In general, the results of this last experiment indicate that an attacker’s visual confusion manifests at different stages of the attack sequence based on the degree of social coordination displayed by the prey—a finding that parallels previous scale-dependent effects of density on predator attacks [29]. Asocial motion, reminiscent of a flash expansion in fish, causes a visually driven delay in capture, but has little effect on the accuracy of the attack (asocial condition, m = 10, in Fig 4a vs. Fig 4b). In contrast, while any visible, coordinated motion around a targeted prey does little to delay an attack, it invariably leads to a visually driven reduction in capture accuracy, relative to when the targets were visually isolated (Fig 4, social conditions, m ≠ 10).

The results from this experiment also highlighted the visual component beneath a weak, but persistent, association between player latency and accuracy.

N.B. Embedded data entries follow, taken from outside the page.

(** * Transit: extinction grid, checkpoint files and slant-path integration

    A shallow embedding of [transit/src/extinction.c] and [slantpath.c]
    (the radiative-transfer code of the Transit package) together with
    the properties their design document states about them.

    Conventions of the embedding.
    - A C [double] ([PREC_RES], [PREC_VOIGT], [PREC_VOIGTP], [PREC_ATM])
      is an IEEE-754 binary64 value: Rocq's primitive [float].
    - A C [int] or [long] is a [Z]; where the source converts between
      widths or can leave the range, the two's-complement wrap-around is
      written out with [wrap32] and [wrap64].
    - A C array is a [list]; a pointer into it is the list with an offset.
    - [transiterror(TERR_CRITICAL, ...)] ends the run: the embedded
      function returns [Critical].  [TERR_WARNING] only logs.
    - Functions of libm and GSL, and helpers of the repository that are
      not part of the two source files ([voigtn], [downsample],
      [valueinarray], [interp_parab]), are parameters of the sections.
      The two searches [binsearchapprox] and [binsearch], whose results
      decide some of the properties, are modelled from the design
      document and marked as such.
    - Streams are POSIX streams: the bytes written are the bytes read. *)

From Stdlib Require Import ZArith List Lia Bool Floats Ascii String.
From Stdlib Require Strings.Byte.
From stdpp Require Import base list gmap strings.

Local Open Scope Z_scope.

(** ** Machine arithmetic *)

Module CTypes.

(** Two's-complement wrap-around of a [w]-bit signed integer. *)
Definition wrap (w : Z) (z : Z) : Z :=
  (z + 2 ^ (w - 1)) mod 2 ^ w - 2 ^ (w - 1).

In general, player accuracy got worse with time, as it was negatively correlated with capture latency (sessions I-III; Spearman r = −0.23, P < 0.001). The strength of this association varied across experimental sessions, but the trend remained consistent and weak. Here we found that any association between latency and accuracy disappeared when players were only able to see the targeted prey and not their surround neighbors (See S5 Fig).

Discussion

The coordinated movements of social animals have long been seen as providing several adaptive advantages to group members, including enhanced prey awareness and increased predator response times [24]. Our results demonstrate for the first time that a visual sensory mechanism likely to enhance reflexive coordination in social animals can actually increase individual predation risk during a targeted attack. We also showed that changes in prey social coordination can visually confuse an attacker without requiring explicit changes in group size or density.

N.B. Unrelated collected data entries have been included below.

(* ===== verification/_CoqProject ===== *)
-Q . S2P
Prelude.v
Pmm.v
Vmm.v
VmmProofs.v
AddressSpace.v
Heap.v
HeapProofs.v
NewDelete.v
Libc.v
Keyboard.v
Scheduler.v
SchedulerProofs.v
Vfs.v
VfsProofs.v
Bytes.v
Ext2Layout.v
Ext2.v
Ext2Files.v
Ext2Proofs.v
Ext2Alloc.v
Ext2Mount.v
Ext2Dir.v
Ext2DirOps.v
Ext2Read.v
Ext2Grow.v
Ext2Write.v
Ext2Tree.v
Ext2Create.v
Ext2Unlink.v
Ext2Image.v
Ext2Driver.v
Io.v
Format.v
Terminal.v
Printf.v
Screen.v
Serial.v
Pic.v
Timer.v
Multiboot.v
Boot.v
Gdt.v
Idt.v
Interrupts.v
Pci.v
Rtc.v
StatusBar.v
UserSpace.v
Elf.v
ElfProofs.v
Syscall.v
SyscallProofs.v
Tar.v
ShellLine.v
ShellCommands.v
Ahci.v
AhciProofs.v
AhciSim.v
Panic.v
ShellInfo.v
ShellInfoProofs.v
KernelMain.v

We controlled the social interactions in groups of virtual prey by tuning their visual sensory thresholds, which modulated their attention to neighbor activity and thereby influenced the degree of coordinated motion that emerged (Fig 1). We subsequently found a positive relationship between increases in coordinated, or polarized, motion and the individual’s risk of being captured (Figs 2b and 3a). A reduction in capture ability when grouped prey suddenly move with little to no regard to their neighbor’s decisions aligns well with expectations, given that such ‘flash expansions’ in fish schools are often associated with aiding in the confusion of a predator [14]. Yet the positive relationship between coordinated motion and an attacker’s capture ability deviates from general expectations. Coordinated collective motion is thought to benefit group members by enhancing the speed at which passive information is transmitted across individuals and has therefore been presumed to reduce predation risk [14, 51, 52]. Recent empirical evidence supports this to some degree. Ioannou and his colleagues showed that coordinated motion in virtual prey, meant to mimic water fleas, Daphnia spp., reduced the likelihood of being attacked by Bluegill sunfish, Lepomis macrochirus[21]. However, this effect was primarily attributed to reducing the virtual preys’ exposure time to a hover-predator–a finding that is likely paralleled in our study by the interaction between capture ability and the initial degree of organization in the prey at the start of the attack (discussed further below). The findings of [21] also highlight a conflict across scales of organization, as those virtual prey in their study that showed more erratic turning behavior within a group were less prone to attack, yet at the group level the prevalence of such behaviors resulted in less mobile swarms that were preferentially attacked. In their model, social interaction influenced the virtual prey’s turning behavior, while speed was held constant.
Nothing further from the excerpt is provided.